A Social NGO is in my opinion an NGO that uses social media as a means to accomplish their work – by using social media services to promote and boost their events and to gather donations. Today it’s not a big thing either to setup websites, communication channels or find suitable platforms to gather donations. And the time you need to maintain these channels is also in the lower degree, so you can focus on developing your social organization.
Transparency is a keyword, and this is what many large scale organizations lack. Let’s say you want to donate $10 to fighting Cholera in Haiti, you send the money to one of the big operators, but you can’t trace your $10 ending up to aid in Haiti. Well it’s not a big problem you may say, but if you want to support that cause then? No real transparency there and no routines to put money where people want them to be. And this goes for all larger organizations, and it’s their biggest challenge now to show our donations forwarded to the right receiver.

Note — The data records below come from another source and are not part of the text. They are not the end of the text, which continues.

(** ** Examining a block ([cdb/cdbappendonlystorageread.c])

    [mem] is the block with what follows it in the read buffer. *)
Record AppendOnlyStorageReadCurrent := mkCurrent {
  cur_headerKind : AoHeaderKind;
  cur_actualHeaderLen : Z;
  cur_overallBlockLen : Z;
  cur_contentOffset : Z;
  cur_uncompressedLen : Z;
  cur_executorBlockKind : Z;
  cur_hasFirstRowNum : bool;
  cur_firstRowNum : Z;
  cur_rowCount : Z;
  cur_isLarge : bool;
  cur_isCompressed : bool;
  cur_compressedLen : Z;
}.

Definition current_of_block (k : AoHeaderKind) (headerLen : Z) (b : BlockInfo) (c : CompressionInfo) :
    AppendOnlyStorageReadCurrent :=
  mkCurrent k headerLen (overallBlockLen b) (offset b) (uncompressedLen b) (executorBlockKind b)
    (hasFirstRowNum b) (firstRowNum b) (rowCount b) false (isCompressed c) (compressedLen c).

(** The part of [AppendOnlyStorageRead_ReadNextBlock] behind the positioning. *)
Definition examine_header (mem : list Z) (checksum gp_appendonly_verify_block_checksums : bool)
    (blockLimitLen formatVersion : Z) : result AppendOnlyStorageReadCurrent :=
  _ ← (if checksum && gp_appendonly_verify_block_checksums then
         '(ok, _, _) ← AppendOnlyStorageFormat_VerifyHeaderChecksum mem;
         if ok : bool then Ok tt else Err "header checksum does not match"
       else Ok tt);
  r ← AppendOnlyStorageFormat_GetHeaderInfo mem checksum;
  match r with
  | inl _ => Err "bad append-only storage header"
  | inr (kind, actualHeaderLen) =>
      if (AppendOnlyStorageFormat_RegularHeaderLenNeeded checksum <? actualHeaderLen)
         && (zlen mem <? actualHeaderLen)
      then Err "fewer bytes than the header length"
      else
        match kind with
        | AoHeaderKind_SmallContent =>
            r ← AppendOnlyStorageFormat_GetSmallContentHeaderInfo mem actualHeaderLen checksum
                  blockLimitLen formatVersion;
            match r with
            | inl _ => Err "bad append-only storage header of type small content"
            | inr (b, c) => Ok (current_of_block kind actualHeaderLen b c)
            end
        | AoHeaderKind_LargeContent =>
            r ← AppendOnlyStorageFormat_GetLargeContentHeaderInfo mem actualHeaderLen checksum;
            match r with
            | inl _ => Err "bad append-only storage header of type large content"
            | inr l => Ok (mkCurrent kind actualHeaderLen 0 0 (largeContentLen l) (li_executorBlockKind l)
                             (li_hasFirstRowNum l) (li_firstRowNum l) (largeRowCount l) true false 0)
            end
        | AoHeaderKind_NonBulkDenseContent =>
            r ← AppendOnlyStorageFormat_GetNonBulkDenseContentHeaderInfo mem actualHeaderLen checksum
                  blockLimitLen formatVersion;
            match r with
            | inl _ => Err "bad append-only storage header of type non-bulk dense content"
            | inr b => Ok (current_of_block kind actualHeaderLen b (mkCompressionInfo false 0))
            end
        | AoHeaderKind_BulkDenseContent =>
            r ← AppendOnlyStorageFormat_GetBulkDenseContentHeaderInfo mem actualHeaderLen checksum
                  blockLimitLen formatVersion;
            match r with
            | inl _ => Err "bad append-only storage header of type bulk dense content"
            | inr (b, c) => Ok (current_of_block kind actualHeaderLen b c)
            end
        end
  end.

Platform and Strategy – the Case Story of Akvo
There’s one case story I can’t get pass when writing about this subject and it’s Akvo.org. During the Live earth campaign “Run for water” they used the Akvo platform to handle the donations made through the campaign. Akvo calls their open sourced platform package Akvo RSR – for ‘really simple reporting’ – a mashup of Drupal, WordPress, MediaWiki integrated in a custom frame for the social software geeks to note 🙂 – yours there to grab for your own project community!
A typical project can look like the one in this screenshot, from the School sanitation project, Njombe Tanzania. This project is fully funded and is now in progress. You can see the amount of money needed to fund the project and its progress towards its goals and you can also see the progress updates, which in many cases is provided by people from the village where the project is run – very much in the same fashion as the micro-credit peer to peer venture Kiva.org or micro-donations platform Jolkona.org sharing same philosophy. You can also get a widget you can insert on your webpage/blog to show that you support this project, inspired by e. g. ChipIn. On the page you can also see the funding partners that are involved in the project. In general, the area of #crowdfunding for both profit and not-for-profit is worth watching, with Kickstarter.com and IndieGoGo.com as other platforms to get inspired by.

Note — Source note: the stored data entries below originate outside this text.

(* ===== verification/AOStorageFacts.v ===== *)
(** * Block headers of append-only storage: round trips and bounds

    Bit fields as intervals of a word, headers and checksums in the buffer, and the theorems:
    what a header routine writes is what the reader finds, for counts and lengths that fit their
    fields; what happens to those that do not; and what the checksums cover. *)
From S2P Require Import Prelude BitFields Bytes AOStorageFormat.

(** ** The header words as fields *)

Section Words.
Implicit Types (h : AOHeader) (e : Z).

Lemma init_headerKind e h : AOHeaderInit_headerKind e h = or_0_3 (placed 28 3 e) h.
Proof. unfold AOHeaderInit_headerKind. change 0x70000000 with (Z.shiftl (Z.ones 3) 28). by rewrite mask_placed. Qed.

Lemma init_executorBlockKind e h : AOHeaderInit_executorBlockKind e h = or_0_3 (placed 24 3 e) h.
Proof. unfold AOHeaderInit_executorBlockKind. change 0x07000000 with (Z.shiftl (Z.ones 3) 24). by rewrite mask_placed. Qed.

Lemma init_hasFirstRowNum (has : bool) h : AOHeaderInit_hasFirstRowNum has h = or_0_3 (placed 27 1 (Z.b2z has)) h.
Proof.
  destruct has; [done|]. unfold or_0_3. change (placed 27 1 (Z.b2z false)) with 0. rewrite Z.lor_0_r. by destruct h.
Qed.

Lemma init_rowCount e h : AOSmallContentHeaderInit_rowCount e h = or_0_3 (placed 10 14 e) h.
Proof. unfold AOSmallContentHeaderInit_rowCount. change 0x00FFFC00 with (Z.shiftl (Z.ones 14) 10). by rewrite mask_placed. Qed.

Lemma init_dataLength e h :
  AOSmallContentHeaderInit_dataLength e h = or_4_7 (placed 21 11 e) (or_0_3 (placed 0 10 (Z.shiftr e 11)) h).
Proof.
  unfold AOSmallContentHeaderInit_dataLength. change 0xFFE00000 with (Z.shiftl (Z.ones 11) 21).
  change 0x000003FF with (Z.ones 10). by rewrite mask_placed, mask_low.
Qed.

Lemma init_compressedLength (b : bool) e h :
  (if b then AOSmallContentHeaderInit_compressedLength e h else h) = or_4_7 (placed 0 21 (if b then e else 0)) h.
Proof.
  unfold AOSmallContentHeaderInit_compressedLength. change 0x001FFFFF with (Z.ones 21).
  destruct b; [by rewrite mask_low|]. change (placed 0 21 0) with 0. unfold or_4_7. rewrite Z.lor_0_r. by destruct h.
Qed.

Lemma init_largeRowCount e h :
  AOLargeContentHeaderInit_largeRowCount e h = or_4_7 (placed 30 2 e) (or_0_3 (placed 0 23 (Z.shiftr e 2)) h).
Proof.
  unfold AOLargeContentHeaderInit_largeRowCount. change 0xC0000000 with (Z.shiftl (Z.ones 2) 30).
  change 0x007FFFFF with (Z.ones 23). by rewrite mask_placed, mask_low.
Qed.

Lemma init_largeContentLength e h : AOLargeContentHeaderInit_largeContentLength e h = or_4_7 (placed 0 30 e) h.
Proof.
  unfold AOLargeContentHeaderInit_largeContentLength. change 0x3FFFFFFF with (Z.ones 30). by rewrite mask_low.
Qed.

Lemma init_denseRowCount e h : AONonBulkDenseContentHeaderInit_largeRowCount e h = or_4_7 (placed 0 30 e) h.
Proof. apply init_largeContentLength. Qed.

Lemma init_denseLength e h : AONonBulkDenseContentHeaderInit_dataLength e h = or_0_3 (placed 0 21 e) h.
Proof.
  unfold AONonBulkDenseContentHeaderInit_dataLength. change 0x001FFFFF with (Z.ones 21). by rewrite mask_low.
Qed.

Lemma get_headerKind h : AOHeaderGet_headerKind h = field 28 3 (header_bytes_0_3 h).
Proof. unfold AOHeaderGet_headerKind. change 0x70000000 with (Z.shiftl (Z.ones 3) 28). by rewrite mask_field. Qed.

Lemma get_hasFirstRowNum h : AOHeaderGet_hasFirstRowNum h = negb (field 27 1 (header_bytes_0_3 h) =? 0).
Proof. unfold AOHeaderGet_hasFirstRowNum. change 0x08000000 with (Z.shiftl (Z.ones 1) 27). by rewrite mask_field. Qed.

Lemma get_executorBlockKind h : AOHeaderGet_executorBlockKind h = field 24 3 (header_bytes_0_3 h).
Proof. unfold AOHeaderGet_executorBlockKind. change 0x07000000 with (Z.shiftl (Z.ones 3) 24). by rewrite mask_field. Qed.

Lemma get_rowCount h : AOSmallContentHeaderGet_rowCount h = field 10 14 (header_bytes_0_3 h).
Proof. unfold AOSmallContentHeaderGet_rowCount. change 0x00FFFC00 with (Z.shiftl (Z.ones 14) 10). by rewrite mask_field. Qed.

Lemma get_dataLength h :
  AOSmallContentHeaderGet_dataLength h =
  Z.lor (Z.shiftl (field 0 10 (header_bytes_0_3 h)) 11) (field 21 11 (header_bytes_4_7 h)).
Proof.
  unfold AOSmallContentHeaderGet_dataLength. change 0xFFE00000 with (Z.shiftl (Z.ones 11) 21).
  change 0x000003FF with (Z.ones 10). by rewrite mask_field, field_low.
Qed.

Lemma get_compressedLength h : AOSmallContentHeaderGet_compressedLength h = field 0 21 (header_bytes_4_7 h).
Proof. unfold AOSmallContentHeaderGet_compressedLength. change 0x001FFFFF with (Z.ones 21). by rewrite field_low. Qed.

Lemma get_largeRowCount h :
  AOLargeContentHeaderGet_largeRowCount h =
  Z.lor (Z.shiftl (field 0 23 (header_bytes_0_3 h)) 2) (field 30 2 (header_bytes_4_7 h)).
Proof.
  unfold AOLargeContentHeaderGet_largeRowCount. change 0xC0000000 with (Z.shiftl (Z.ones 2) 30).
  change 0x007FFFFF with (Z.ones 23). by rewrite mask_field, field_low.
Qed.

Lemma get_largeContentLength h : AOLargeContentHeaderGet_largeContentLength h = field 0 30 (header_bytes_4_7 h).
Proof. unfold AOLargeContentHeaderGet_largeContentLength. change 0x3FFFFFFF with (Z.ones 30). by rewrite field_low. Qed.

For me, the Akvo.org platform and the strategy behind it is a good example of how to help the NGO’s supported, both to be social and raise funds for their project. Proving their case with water and sanitation projects as they started with, they’re now extending it to new project domains – Focus areas like Education, Economic Development, Healthcare, and IT/Communication.
I have used the expression Charity 2.0 a lot about how NGO’s could use Social web/tools for their projects. However there’s no formal description and/or definition of what Charity 2.0 is, so I try now to avoid using it so I don’t get in trouble ;). But seriously – we need distinctions on what it is and maybe this can be an agenda for researchers, teachers and other involved in #SMCEDU?
My background in Charity started back as a toddler growing up in a priest family, where charity was a big passion for my parents. My dad worked through the church as well as my mother, and with a deep engagement in Red Cross as well. As a grown-up man I started to think a lot about how I could do charity work, and also use my people’s skills. The answer came in 2009 when I started a small non-profit organization together with two twitter friends, and our organization is called Concerts For Change. Now one of my daughters, still in her teens, pursues her own path into Charity, tagged #givingbydoing, so you can say that ‘charity entrepreneur-ing’ runs in the family!
No one can change everything, but together we can start a change!